The goals of the storage subsystem testing are as follows:
- Evaluate the Flash wear leveling algorithms
- Evaluate the storage error rate of the devices
- Evaluate the relative access latency of the devices
Wear Leveling Algorithms Testing
A common flaw in early Flash wear leveling algorithms was only leveling across the remaining unused blocks. The test for this is to fill up most of the disk, then continue to write/erase repeatedly, forcing the write/erase cycles to use the small number of remaining free blocks.
Assume we fill all but 5 MB of the media (leaving 2.5K blocks). We can continue to write at approx. 250 blocks (0.5 MB) per second. Assuming no wear leveling, this should result in a write failure in approx. 200 thousand seconds (100K cycle lifetime). Assuming naively simple wear leveling, a failure should occur in around one million seconds (100K cycle lifetime), or slightly over a week.
Assuming some percent withheld
Managed NAND devices (such solid-state drives, SD cards, and newer single chip NAND devices) typically set aside between 4 and 8% of the media for wear leveling and bad block replacement. This complicates the test somewhat, but is ameliorated by the reduced W/E cycle lifetime expected with newer NAND Flash devices.
Assume we fill all but 1 MiB of the media (6% of 4 GiB is roughly 250 MiB, leaving up to 251 MiB/125 KBlocks actually free). Assume a maximum write rate of 500 blocks per second. Assuming naively simple wear leveling, a failure should occur after 5K write cycles of all free blocks, or roughly 750M block writes. This will require around 18 days of continuous writing to trigger.
JFFS2 Test as Implemented
In the case of the XOs with raw NAND and a JFFS2 management layer, we fill all but around 32 MB of the media (leaving 16K blocks). While the device doesn't withhold any blocks for wear leveling, we expect better than naive wear leveling from JFFS2. Given a 1 GiB device (512K blocks) and W/E lifetime of 100K cycles, we might expect that it will take be 50 billion block write cycles (100 TB of data written) before we start seeing significant errors.
The current test writes 10K blocks/35 seconds, giving us an expected time of 5.5 years of testing before we see failure due to write fatigue.

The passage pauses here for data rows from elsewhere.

(* ===== verification/Reachable.v ===== *)
(** A running server, whatever happens to it: any sequence of arriving frames, answers of
    the socket, passing time, descriptor events, posted handlers, timers and stops, one
    handler at a time, and what of it can stop the server. *)
From Stdlib Require Import ZArith Lia Strings.Byte.
From S2P Require Import Prelude Words Message Interfaces Config Metrics Session World.
From S2P Require Import Router RouterSpec Handlers HandlersSpec Cleanup Routing Registration Idle.
From S2P Require Import Redelivery Server ServerSpec EventLoop.
Open Scope Z_scope.
Open Scope broker_scope.

(** ** Sequences of events

    While time passes the database changes by itself: its clock moves, and so does which of
    its next statements fail; [tick] is that change, free but for [tick_ok]. *)
Inductive server_event (St : Type) : Type :=
| Arrives (frames : list (list byte))
| Answers (results : list send_result)
| Read_errors (errors : list bool)
| Passes (ns : Z) (tick : St -> St)
| Socket_ready (ec : error_code)
| Posted_runs
| Ack_timer_fires (ec : error_code)
| Cleanup_timer_fires (ec : error_code)
| Stop_called.
Arguments Arrives {St} _.
Arguments Answers {St} _.
Arguments Read_errors {St} _.
Arguments Passes {St} _ _.
Arguments Socket_ready {St} _.
Arguments Posted_runs {St}.
Arguments Ack_timer_fires {St} _.
Arguments Cleanup_timer_fires {St} _.
Arguments Stop_called {St}.

Section Serve.
Context {St : Type} `{IStorage St} `{Host} `{HashOrder}.

(** One event: the environment's share, or the handler the loop runs for it. *)
Definition serve_one (e : server_event St) : M (World St) unit :=
  match e with
  | Arrives fs => modify (fun w => set_socket (set_inbox (inbox (socket w) ++ fs) (socket w)) w)
  | Answers rs => modify (fun w =>
      set_socket (set_results (send_results (socket w) ++ rs) (socket w)) w)
  | Read_errors es => modify (fun w =>
      set_socket (set_errors (recv_errors (socket w) ++ es) (socket w)) w)
  | Passes ns tick => modify (fun w =>
      set_storage (tick (storage_ w)) (set_clock (clock_ w + ns) w))
  | Socket_ready ec => handler (OnZmqEvent ec)
  | Posted_runs => handler posted_handler
  | Ack_timer_fires ec => handler (on_ack_timer ec)
  | Cleanup_timer_fires ec => handler (on_cleanup_timer ec)
  | Stop_called => Stop
  end.

Fixpoint serve (l : list (server_event St)) : M (World St) unit :=
  match l with
  | [] => ret tt
  | e :: l' => serve_one e ;;; serve l'
  end.
End Serve.

(** ** Calls that do not throw *)
Definition is_throw {A} (r : result A) : bool := match r with Throw _ => true | _ => false end.
Definition no_throw {S A} (m : M S A) : Prop := forall s, is_throw (fst (m s)) = false.

Section NoThrow.
Context {S : Type}.

Lemma no_throw_bind {A B} (m : M S A) (k : A -> M S B) :
  no_throw m -> (forall a, no_throw (k a)) -> no_throw (bind m k).
Proof.
  intros Hm Hk s. specialize (Hm s). unfold bind. destruct (m s) as [[a|e|f] s']; [apply Hk|done|done].
Qed.

Lemma no_throw_try {A} (m : M S A) h : (forall e, no_throw (h e)) -> no_throw (try_catch m h).
Proof. intros Hh s. unfold try_catch. destruct (m s) as [[a|e|f] s']; [done|apply Hh|done]. Qed.

Lemma no_throw_for_each {A} (l : list A) body :
  (forall x, no_throw (body x)) -> no_throw (for_each (S := S) l body).
Proof.
  intros Hb. induction l as [|x l IH]; [done|]. apply no_throw_bind; [apply Hb|]. by intros [].
Qed.

Lemma no_throw_lock {A} held set (m : M S A) : no_throw m -> no_throw (lock_guard held set m).
Proof.
  intros Hm s. unfold lock_guard. destruct (held s); [done|]. specialize (Hm (set true s)).
  by destruct (m (set true s)) as [[]?].
Qed.
End NoThrow.

Ltac no_throws tac := repeat first
  [ solve [tac] | done
  | apply no_throw_bind; [|intros ?] | apply no_throw_try; intros ?
  | apply no_throw_for_each; intros ? | apply no_throw_lock | case_match ].

(** ** What can stop the server *)
Definition takes_all (rs : list send_result) : Prop := Forall (eq SendOk) rs.
Definition reads_all (es : list bool) : Prop := Forall (eq false) es.

Lemma reads_all_not es : reads_all es -> true ∉ es.
Proof. unfold reads_all. rewrite Forall_forall. intros Hes Ht. by specialize (Hes true Ht). Qed.

(** The ways out, and what each needs: a hardened build; a refused send, or a stop, when a
    session has gone that the queue still names; a storage that throws under a timer, or a
    read of the socket that throws; a cleanup.  [fair] and [firm] say that no send is
    refused and that no read throws. *)
Definition blame {St} `{Host} (firm fair : bool) (e : server_event St) (f : stuck) : Prop :=
  match f with
  | AssertionFailed => glibcxx_assertions = true
  | UseAfterFree => fair = false \/ e = Stop_called
  | Terminate => e = Ack_timer_fires no_error \/ (firm = false /\ e = Socket_ready no_error)
  | Deadlock => e = Cleanup_timer_fires no_error
  | _ => False
  end.
(* ===== verification/Main.v ===== *)
(** The process: the signal handler and the end of [main] ([src/main.cpp]).

    A signal runs [SignalHandler] on whatever thread it interrupts, with the mutexes
    that thread holds.  Between the start of the server's thread and the shutdown,
    [main] waits on a condition variable for [g_shutdown_requested]; joining the
    server's thread waits for the workers, which leave [io_context::run] once the
    context is stopped. *)
From Stdlib Require Import ZArith Lia.
From S2P Require Import Prelude Words Message Interfaces Config Metrics Session World.
From S2P Require Import Router RouterSpec Handlers HandlersSpec Server ServerSpec.
Open Scope Z_scope.
Open Scope broker_scope.

Record Process (St : Type) : Type := mkProcess {
  g_shutdown_mutex : bool;
  g_shutdown_requested : bool;
  g_server_ptr : bool;
  server : World St;
  notified : nat;
}.
Arguments mkProcess {St} _ _ _ _ _.
Arguments g_shutdown_mutex {St} _.
Arguments g_shutdown_requested {St} _.
Arguments g_server_ptr {St} _.
Arguments server {St} _.
Arguments notified {St} _.

Section Main.
Context {St : Type} `{IStorage St} `{Host} `{HashOrder}.
Implicit Types p : Process St.

Definition set_shutdown_mutex b p : Process St :=
  mkProcess b (g_shutdown_requested p) (g_server_ptr p) (server p) (notified p).
Definition set_requested b p : Process St :=
  mkProcess (g_shutdown_mutex p) b (g_server_ptr p) (server p) (notified p).
Definition set_server_ptr b p : Process St :=
  mkProcess (g_shutdown_mutex p) (g_shutdown_requested p) b (server p) (notified p).
Definition set_server w p : Process St :=
  mkProcess (g_shutdown_mutex p) (g_shutdown_requested p) (g_server_ptr p) w (notified p).
Definition notify_one p : Process St :=
  mkProcess (g_shutdown_mutex p) (g_shutdown_requested p) (g_server_ptr p) (server p)
    (S (notified p)).

Definition of_server {A} (m : M (World St) A) : M (Process St) A := fun p =>
  let '(r, w) := m (server p) in (r, set_server w p).

Definition SignalHandler : M (Process St) unit :=
  already <- lock_guard g_shutdown_mutex set_shutdown_mutex (
    requested <- gets g_shutdown_requested ;;
    if (requested : bool) then ret true
    else modify (set_requested true) ;;; ret false) ;;
  if (already : bool) then ret tt
  else
    server <- gets g_server_ptr ;;
    (if (server : bool) then of_server Stop else ret tt) ;;;
    modify notify_one.

(** What [main] does once the wait is over; the server is a local of its [try] block. *)
Definition main_shutdown : M (Process St) unit :=
  running <- of_server (gets running_) ;;
  (if (running : bool) then of_server Stop else ret tt) ;;;
  modify (set_server_ptr false) ;;;
  of_server Server_dtor.
End Main.

Section MainSpec.
Context {St : Type} `{IStorageLaws St} `{Host} `{HashOrder}.
Implicit Types p : Process St.

(** The process after its first signal. *)
Definition signalled p : Process St :=
  mkProcess false true (g_server_ptr p)
    (if g_server_ptr p then stopped (server p) else server p) (S (notified p)).

Lemma SignalHandler_first p :
  g_shutdown_mutex p = false -> g_shutdown_requested p = false ->
  running_ (server p) = true -> pending_sends_mutex_ (server p) = false ->
  Forall (callback_alive (server p)) (pending_sends_ (server p)) ->
  SignalHandler p = (Ret tt, signalled p).
Proof.
  intros Hx Hq Hr Hm Hl. destruct p as [mx rq ptr w n]. cbn in *. subst.
  unfold SignalHandler, lock_guard, bind, gets, modify, ret. cbn. destruct ptr; cbn; [|done].
  unfold of_server. cbn [server set_shutdown_mutex set_requested]. by rewrite Stop_running.
Qed.

(** C35. The first signal of a running server stops it, when the sessions of the queued sends
    are alive, and wakes [main], every later one
    does nothing; but the handler locks: a signal that interrupts a thread holding the
    mutex of the shutdown flag, or the one of the send queue, never comes back. *)
Theorem SignalHandler_outcome p :
  running_ (server p) = true ->
  Forall (callback_alive (server p)) (pending_sends_ (server p)) ->
  if g_shutdown_mutex p then SignalHandler p = (Stuck Deadlock, p)
  else if g_shutdown_requested p then SignalHandler p = (Ret tt, p)
  else if g_server_ptr p && pending_sends_mutex_ (server p)
  then fst (SignalHandler p) = Stuck Deadlock
  else SignalHandler p = (Ret tt, signalled p) /\
       SignalHandler (signalled p) = (Ret tt, signalled p).
Proof.
  intros Hr Hl. destruct p as [mx rq ptr w n]. cbn in *.
  unfold SignalHandler, lock_guard, bind, gets, modify, ret. cbn.
  destruct mx; [done|]. cbn. destruct rq; [done|]. cbn. destruct ptr; cbn; [|by split].
  unfold of_server. cbn [server set_shutdown_mutex set_requested].
  destruct (pending_sends_mutex_ w) eqn:Em; [|by rewrite Stop_running].
  pose proof (Stop_locked w Hr Em) as Hs. destruct (Stop w) as [r w']. cbn in Hs. by rewrite Hs.
Qed.
End MainSpec.
(** A digit is neither a sign nor white space. *)
Lemma dec_digits_word fuel n s :
  (s = EmptyString \/ is_word s = true) -> is_word (dec_digits fuel n s) = true.
Proof.
  assert (forall d, 0 <= d < 10 -> is_space (digit d) = false) as Hd by by apply digit_cases.
  assert (forall d s, 0 <= d < 10 -> s = EmptyString \/ is_word s = true ->
            is_word (String (digit d) s) = true) as Hs.
  { intros d t Hr Ht. unfold is_word. cbn. rewrite (Hd d Hr). cbn.
    destruct Ht as [->|[_ Ht]%andb_prop]; done. }
  revert n s. induction fuel as [|fuel IH]; intros n s H0; cbn [dec_digits];
    pose proof (Z.mod_pos_bound n 10); [apply Hs; [lia|done]|].
  destruct (n <? 10); [apply Hs; [lia|done]|]. apply IH. right. apply Hs; [lia|done].
Qed.

Lemma stoull_decimal n : 0 <= n < 2 ^ 64 -> stoull (decimal n) = Ret n.
Proof.
  intros Hn. assert (2 ^ 64 < 10 ^ Z.of_nat 20) as Hp by by vm_compute.
  unfold stoull, decimal. rewrite dec_digits_not_sign, read_dec_digits by lia. cbn [read_digits].
  replace (n <? 2 ^ 64) with true by lia. by rewrite u64_id.
Qed.

Lemma argument_word c : command_ok c -> is_word (argument c) = true.
Proof. destruct c; [by intros (_ & _ & _ & Hd & _)|]. intros _. apply dec_digits_word. by left. Qed.

Lemma client_SendMessage_ok e r a d t c :
  failing c = [] -> pending_mutex_ c = false -> str_size (client_name_ c) <= 255 ->
  (r && a) = false -> str_size d <= 255 ->
  let m := meaning (client_name_ c) (rng_ c 0%nat) (CmdSend r a d t) in
  client_SendMessage e d t r a c =
    (Ret tt, set_outgoing [] (outgoing c ++ [header e m ++ body m])
       (set_requests (requests_after (rng_ c 0%nat) (CmdSend r a d t) (pending_requests_ c))
          (set_rng (fun n => rng_ c (S n)) c))).
Proof.
  intros Hf Hm Hn Hra Hd m. unfold client_SendMessage.
  assert (names_fit m) as Hfit by done. destruct c as [name ru re rng req mu inc fa out].
  cbn in Hf, Hm. subst fa mu.
  set (c' := mkClient name ru re (fun n => rng (S n))
               (requests_after (rng 0%nat) (CmdSend r a d t) req) false inc [] out).
  refine (eq_trans _ (SendRawMessage_ok e m c' Hfit eq_refl)).
  by destruct r, a.
Qed.

(** The state after a command that sends. *)
Definition commanded (e : endian) (cmd : command) (c : Client) : Client :=
  let m := meaning (client_name_ c) (rng_ c 0%nat) cmd in
  set_outgoing [] (outgoing c ++ [header e m ++ body m])
    (match cmd with
     | CmdSend _ _ _ _ =>
         set_requests (requests_after (rng_ c 0%nat) cmd (pending_requests_ c))
           (set_rng (fun n => rng_ c (S n)) c)
     | CmdReply _ _ => c
     end).

Lemma ProcessCommand_eq e cmd c :
  command_ok cmd -> failing c = [] -> pending_mutex_ c = false -> str_size (client_name_ c) <= 255 ->
  ProcessCommand e (command_line cmd) c = (Ret tt, commanded e cmd c).
Proof.
  intros Hok Hf Hm Hn. pose proof (argument_word cmd Hok) as Ha. destruct Hok as (Ht & Hl & Hok).
  unfold ProcessCommand, command_line.
  rewrite next_word_app by (by destruct cmd as [[] []|]).
  rewrite arguments_app by done. destruct cmd as [r a d t|i t]; cbn [argument text_of].
  - destruct Hok as (Hra & Hd & Hs). pose proof (client_SendMessage_ok e r a d t c) as Hsm.
    destruct r, a; [done|..]; by apply Hsm.
  - change (String.eqb _ "send") with false. change (String.eqb _ "send_ack") with false.
    change (String.eqb _ "request") with false. change (String.eqb _ "reply") with true.
    unfold bind at 1, lift. rewrite stoull_decimal by done.
    unfold SendManualReply, bind, gets. by apply SendRawMessage_ok.
Qed.

(** ** Properties *)

(** The client's codec is the broker's: they give the same bytes to every message whose
    payload the length field has room for, refuse the same names, make the same
    message of the same bytes, on any host and build, and print it alike. *)
Lemma client_codec_agrees a e m data :
  client_ToString m = ToString m /\
  (Z.of_nat (length (payload_ m)) <= 65535 ->
   same_result (client_Serialize e m) (Serialize e m)) /\
  same_result (client_Deserialize a e data) (Deserialize a e data).
Proof.
  split; [done|]. split; [|apply client_Deserialize_same]. intros Hp.
  destruct (decide (names_fit m)) as [Hf|Hf].
  - rewrite client_Serialize_fits by done. destruct Hf. rewrite Serialize_fits; [done|].
    by split_and!.
  - rewrite client_Serialize_throws by done.
    destruct (Serialize e m) eqn:Es; [|done|].
    + apply Serialize_Ret in Es as [(? & ? & _) _]. by destruct Hf.
    + unfold Serialize in Es. by repeat case_match.
Qed.

(** C23. A run of the client, from [main]: whatever is typed, received and drawn, and in
    whatever order the two threads run, the client ends with an exit code, or, when [recv]
    fails or a checked build reads a broken frame, is aborted; every frame it sent is read
    by the broker as a message under the client's own name, or is refused for its
    size; the first is its registration, and when the exit code is 0 and it had connected it
    has unregistered. *)
Theorem client_main_outcome a e argc connected name rng inc fails l late :
  (forall n, 0 <= rng n < 2 ^ 64) ->
  match client_main a e argc connected name rng inc fails l late with
  | (Ret code, None) => code = 1 /\ (argc < 3 \/ connected = false)
  | (Ret code, Some c) =>
      (code = 0 \/ code = 1) /\ Forall (speaks e name) (outgoing c) /\
      client_running_ c = false /\ receiver_thread_ c = false /\
      (outgoing c = [] /\ code = 1 \/
       exists reg, head (outgoing c) = Some reg /\
         client_Serialize e (mkMessage MT_Register FlagNone 0 name EmptyString []) = Ret reg) /\
      (code = 0 -> exists unreg, unreg ∈ outgoing c /\
         client_Serialize e (mkMessage MT_Unregister FlagNone 0 name EmptyString []) = Ret unreg)
  | (Throw _, _) => False
  | (Stuck f, _) => (f = Terminate /\ None ∈ inc) \/ (f = AssertionFailed /\ a = true)
  end.
Proof.
  intros Hrng. unfold client_main. destruct (Z.ltb_spec argc 3); [by split; [|left]|].
  destruct connected; cbn [UniversalClient]; [|by split; [|right]].
  set (c := mkClient name true false rng ∅ false inc fails []).
  assert (mine e name (bool_decide (None ∉ inc)) [] c) as Hc.
  { split; try done; [by exists []|]. apply bool_decide_eq_true_1. }
  pose proof (run_outcome a e name _ l late c Hc eq_refl) as Ho. revert Ho.
  unfold wp, finally. destruct ((client_Run a e l ;;; poll_late a e late) c) as [[u|ex|f] c'];
    rewrite ?client_Stop_eq.
  - intros [[[=] _]|[(reg & rest & Hout & Hs & Hr) Hu]]. cbn. rewrite Hout in *.
    split; [by left|]. do 3 (split; [done|]). split; [right; by exists reg|]. intros _. by apply Hu.
  - intros [[_ Hout]|[(reg & rest & Hout & Hs & Hr) _]]; cbn; rewrite Hout.
    + split; [by right|]. do 3 (split; [done|]). split; [by left|done].
    + split; [by right|]. do 3 (split; [done|]). split; [right; by exists reg|done].
  - intros [[-> Hb]|[-> ->]]; [|by right]. left. split; [done|].
    by apply bool_decide_eq_false in Hb; apply dec_stable.
Qed.

(** C28. Where the client leaves the protocol: it does not check the size of a payload, and the
    broker refuses every message with more than 65535 bytes of it.  A request the
    broker delivers can be too long for the answer: [HandleMessage] puts 15 bytes before its
    payload, so that what it sends for a request of more than 65520 bytes is an ACK, if one
    was asked for, and a reply that the broker refuses. *)
Theorem client_oversize e name m data :
  wf_message m -> str_size name <= 255 -> Serialize e m = Ret data ->
  65520 < Z.of_nat (length (payload_ m)) ->
  exists reply, client_Serialize e (reply_of name m) = Ret reply /\
    Deserialize false e reply = Throw mismatch /\ is_stuck (Serialize e (reply_of name m)) = false /\
    (forall d, Serialize e (reply_of name m) <> Ret d) /\
    forall c, client_name_ c = name -> type_ m = MT_Message -> NeedsReply m = true ->
      failing c = [] -> pending_mutex_ c = false ->
      exists acks, HandleMessage e m c =
                     (Ret tt, set_outgoing [] (outgoing c ++ acks ++ [reply]) c) /\
        Forall (fun d => Deserialize false e d = Ret (ack_of name m)) acks.
Proof.
  intros Hwf Hn [(Hs & _ & Hp) _]%Serialize_Ret Hlong.
  assert (65535 < Z.of_nat (length (payload_ (reply_of name m)))) as Hr.
  { cbn. lia. }
  assert (names_fit (reply_of name m)) as Hfit by done.
  assert (wf_message (reply_of name m)) as Hwf' by (apply own_message; [done..|apply Hwf]).
  pose proof (client_Serialize_fits e _ Hfit) as Hc. eexists. split; [exact Hc|].
  rewrite (broker_reads e _ _ Hwf' Hc). rewrite (proj2 (Z.leb_gt _ _)) by done.
  split; [done|]. split; [unfold Serialize; by repeat case_match|]. split.
  { intros d [(_ & _ & Hd) _]%Serialize_Ret. lia. }
  intros c <- Ht Hrep Hf Hm. rewrite HandleMessage_ok by done.
  unfold answered, answers_to. rewrite Ht, Hrep, map_app, Hf. cbn [decide].
  rewrite decide_False by done. eexists. split; [by destruct c|].
  assert (names_fit (ack_of (client_name_ c) m)) as Ha by done.
  destruct (NeedsAck m); repeat constructor. rewrite (broker_reads e (ack_of (client_name_ c) m)); [done| |].
  - apply own_message; [done..|apply Hwf].
  - by apply client_Serialize_fits.
Qed.

(** C22. Delivery: the frames [ProcessPendingSends] puts on the wire for a message, less the
    identity the ROUTER socket takes off, make the client skip the delimiter and handle the
    message: it answers with an ACK if the message asks for one and then with a reply
    if it asks for one, to its sender and under its correlation id, and nothing else; a
    reply settles the request of its correlation id; and the broker reads each answer, or
    refuses one whose payload is over 65535 bytes ([client_oversize]). *)
Theorem client_delivery e (s : PendingSend) m rest c :
  wf_message m -> Serialize e m = Ret (data s) -> str_size (client_name_ c) <= 255 ->
  incoming c = map (Some ∘ frame_bytes) (tail (frames_of s)) ++ rest ->
  failing c = [] -> pending_mutex_ c = false ->
  (receiver_turn false e ;;; receiver_turn false e) c =
    (Ret tt, answered e m (set_incoming rest c)) /\
  Forall (fun r => Deserialize false e (header e r ++ body r) =
                     if Z.of_nat (length (payload_ r)) <=? 65535 then Ret r else Throw mismatch)
    (answers_to (client_name_ c) m).
Proof.
  intros Hwf Hser Hn Hin Hf Hm. pose proof (Serialize_Ret _ _ _ Hser) as [(Hs & _ & _) Hdata].
  split.
  - unfold bind. rewrite (receiver_turn_delimiter e (Some (data s) :: rest)) by done.
    rewrite (receiver_turn_data e m (data s) rest); try done.
    apply client_Deserialize_Ret. rewrite Hdata. apply Deserialize_Serialize_fits; [done|].
    by apply Serialize_Ret in Hser as [? _].
  - assert (forall r, names_fit r -> wf_message r ->
      Deserialize false e (header e r ++ body r) =
        if Z.of_nat (length (payload_ r)) <=? 65535 then Ret r else Throw mismatch) as Hr.
    { intros r Hr Hw. apply broker_reads; [done|]. by apply client_Serialize_fits. }
    apply wf_correlation_ in Hwf. unfold answers_to. destruct (type_ m); try constructor.
    destruct (NeedsAck m), (NeedsReply m); repeat constructor; apply Hr; done.
Qed.

(** C27. The command lines do what the help says: a [send], [send_ack], [request] or [reply]
    line is sent as the one message it names, which the broker reads with the words and
    the text of the line, spaces included; a request is remembered under its id before it
    is sent, and a reply can name any id the client prints. *)
Theorem client_commands e cmd c :
  command_ok cmd -> failing c = [] -> pending_mutex_ c = false ->
  str_size (client_name_ c) <= 255 -> 0 <= rng_ c 0%nat < 2 ^ 64 ->
  exists data c', ProcessCommand e (command_line cmd) c = (Ret tt, c') /\
    outgoing c' = outgoing c ++ [data] /\
    Deserialize false e data = Ret (meaning (client_name_ c) (rng_ c 0%nat) cmd) /\
    pending_requests_ c' = requests_after (rng_ c 0%nat) cmd (pending_requests_ c) /\
    client_running_ c' = client_running_ c.
Proof.
  intros Hok Hf Hm Hn Hr. eexists _, _. split; [by apply ProcessCommand_eq|].
  unfold commanded. split; [by destruct cmd|]. split; [|by destruct cmd as [[]|]].
  destruct Hok as (Ht & Hl & Hok).
  destruct cmd as [r a d t|i t]; apply Deserialize_Serialize_fits.
  - apply own_message; [done| |done]. by destruct r, a.
  - split_and!; cbn; [done|by apply Hok|by rewrite length_bytes_of_string].
  - by apply own_message.
  - split_and!; cbn; [done|done|by rewrite length_bytes_of_string].
Qed.

(** ** Runs *)
Definition draw : nat -> Z := fun _ => 7.
Definition alice : Client := mkClient "alice" true true draw ∅ false [] [] [].
Definition to_alice : Message := mkMessage MT_Message 3 9 "bob" "alice" [x68; x69].

(** Frames in, commands in, frames out, as the broker reads them. *)
Definition run_alice (inc : list (option (list byte))) (l : list activity) :=
  let '(r, oc) := client_main false LittleEndian 3 true "alice" draw inc [] l 1 in
  (r, option_map (fun c => map (Deserialize false LittleEndian) (outgoing c)) oc,
   option_map (fun c => map_to_list (pending_requests_ c)) oc).

Definition bare (t : MessageType) : Message := mkMessage t 0 0 "alice" "" [].

Definition wire_to_alice : list byte :=
  match Serialize LittleEndian to_alice with Ret d => d | _ => [] end.

Example client_session :
  run_alice [Some []; Some wire_to_alice]
    [Polled; Polled; Typed "request bob  hi "; Typed ""; Typed "send bob"; Polled; Typed "quit"] =
    (Ret 0,
     Some (map Ret [bare MT_Register; ack_of "alice" to_alice; reply_of "alice" to_alice;
                    mkMessage MT_Message 1 7 "alice" "bob" [x20; x68; x69; x20];
                    bare MT_Unregister]),
     Some [(7, "bob"%string)]).
Proof. vm_compute. reflexivity. Qed.

(** A [recv] that fails ends the process. *)
Example client_recv_fails :
  fst (fst (run_alice [None] [Polled])) = Stuck Terminate.
Proof. vm_compute. reflexivity. Qed.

Storage Error Rate Testing
There is concern that the error rate of MLC devices is not acceptable for use as the primary storage for Linux. As all of the devices being tested are MLC parts, we have an opportunity to evaluate the error rate of the devices.
If we assume that read errors dominate, we can test about 780 passes of an entire device per machine per week. This can be done in conjunction with other tests (c.f. wear leveling), reducing the coverage/speed but not affecting the results.
Unfortunately, NAND manufacturers indicate that write disturbances are a larger problem than read errors, so error testing can't be this simple. I am proposing to verify the consistency of data stored on the vast majority of the media, while writing to the remainder of the media. Note that since there is at least one level of indirection between the test program and the media, it is difficult to simplify the consistency check to blocks possibly affected by a write disturb error.
Access Latency Testing
If the wear leveling algorithm is actually functioning, the latency required to terminate a write may vary widely. Information about this timing may be gathered as part of other tests.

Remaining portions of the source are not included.